Bu da, bir başka Müslüman ülkenin adayına, yani Türk kızı Azra Akın’a birinciliği vermek oldu. Bu yarışma dolayısıyla Batılı bir değer olan (bu değer kadın dişiliğini kitlesel tüketime sunmak ve bir meta olarak pazarlamaktır) güzellik yarışmasına karşı gösterilen tepkiye böylece cevap verilmiş oldu.
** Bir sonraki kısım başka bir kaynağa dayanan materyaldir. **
Lemma width_insert ms k m d :
  one_width ms -> ms !! k = Some m -> one_width (<[k := SetDestination m d]> ms).
Proof.
  intros Hw Hk m1 m2 H1 H2 Hn Hc E.
  destruct (insert_source ms k m d m1 Hk H1) as (m1' & Hm1 & E1 & <-).
  destruct (insert_source ms k m d m2 Hk H2) as (m2' & Hm2 & E2 & <-).
  apply Hw; congruence.
Qed.

Lemma chain_insert ms k m d S : ms !! k = Some m -> chain ms S -> chain (<[k := SetDestination m d]> ms) S.
Proof.
  intros Hk. apply chain_mono. intros a b ma _ _ Hma _. destruct (decide (a = k)) as [->|Hne].
  - exists (SetDestination m d). rewrite list_lookup_insert_eq by (by eapply lookup_lt_Some).
    by assert (ma = m) as -> by congruence.
  - exists ma. by rewrite list_lookup_insert_ne.
Qed.

Lemma slots_set_destination s ms S S' k m (d d' : Location) :
  all_slots s ms S -> ms !! k = Some m -> D !! k = Some d -> loc_ok (source_ m) ->
  (k ∈ S' -> d' = 0) -> (k ∉ S' -> d' = d) -> (forall j, j <> k -> j ∈ S <-> j ∈ S') ->
  all_slots s (<[k := SetDestination m d']> ms) S'.
Proof.
  intros [Hlen Hs] Hm Hd Hok H0 H1 HS. split; [by rewrite length_insert|]. intros j mj dj Hj Hdj.
  apply list_lookup_insert_Some in Hj as [(<- & <- & _)|(Hne & Hj)].
  - assert (dj = d) as -> by congruence. right.
    destruct (Hs k m d Hm Hd) as [(Hg & _)|(_ & Hv & H64 & _)]; [|done].
    by destruct (gone_live loc_ok loc_valid m).
  - specialize (Hs j mj dj Hj Hdj). unfold slot in *. rewrite (HS j) in Hs by done. done.
Qed.

Lemma SInv_mark st S k m d :
  SInv st S -> work_ st !! k = Some m -> D !! k = Some d -> loc_ok (source_ m) ->
  (forall t S', S = t :: S' -> D !! t = Some (source_ m)) ->
  SInv (Build_SwapResolver (<[k := SetDestination m NoLocation]> (work_ st)) (ops_ st)) (k :: S).
Proof.
  intros HI Hm Hd Hok Htop. split; try apply HI; cbn [work_].
  - eapply slots_set_destination; [apply (sinv_slots _ _ HI)|done..| |]; [|set_solver].
    intros Hk. destruct Hk. left.
  - by apply width_insert; [apply HI|].
  - rewrite (types_insert _ _ m) by done. apply HI.
  - pose proof (chain_insert _ k m NoLocation _ Hm (sinv_chain _ _ HI)) as Hch.
    destruct S as [|t S']; [done|]. split; [|done]. exists (SetDestination m NoLocation).
    rewrite list_lookup_insert_eq by (by eapply lookup_lt_Some). split; [done|]. by eapply Htop.
Qed.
Batılı bir değerin Müslüman bir ülkede gördüğü tepkiye karşı, aynı değerin bir başka Müslüman ülkeye transferi Batılı medyada tam da bu bağlamda ele alındı. İtalyan devlet televizyonu RAI’nin yaptığı yorum bunun tipik bir örneği sayılır. RAI adına olayı yorumlayan Aleksandra Palace, bunun “bir rastlantı olmadığı”nı söylüyor ve şunun altını çiziyor: “İslam’ın modern, toleranslı ve laik yüzünü temsil eden Türk güzeli, bunun yanında AB’ye girmek isteyen bir ülkenin imajını yansıtıyor. Bu, Avrupa’ya da bir mesaj niteliğini taşıyor.”
Oysa Azra Akın’a verilen birinciliği tam aksine İslam dünyasına bir mesaj olarak okumak mümkün. Bu mesajın özünde yatan tema, Batılı bir değerin Müslüman bir ülkede reddedilmesine karşılık başka Müslüman bir ülke tarafından kabul edildiğini anlatmaktır.
Bu sırada üzerinden mesaj verilecek ülke olarak Türkiye’den daha uygunu olamazdı. “İslam dünyası için model” olacağı düşünülen Türkiye zaten öteden beri hiçbir eleme yapmadan Batı’dan gelen her değeri kabul etmeye hazır bir ülke durumunda.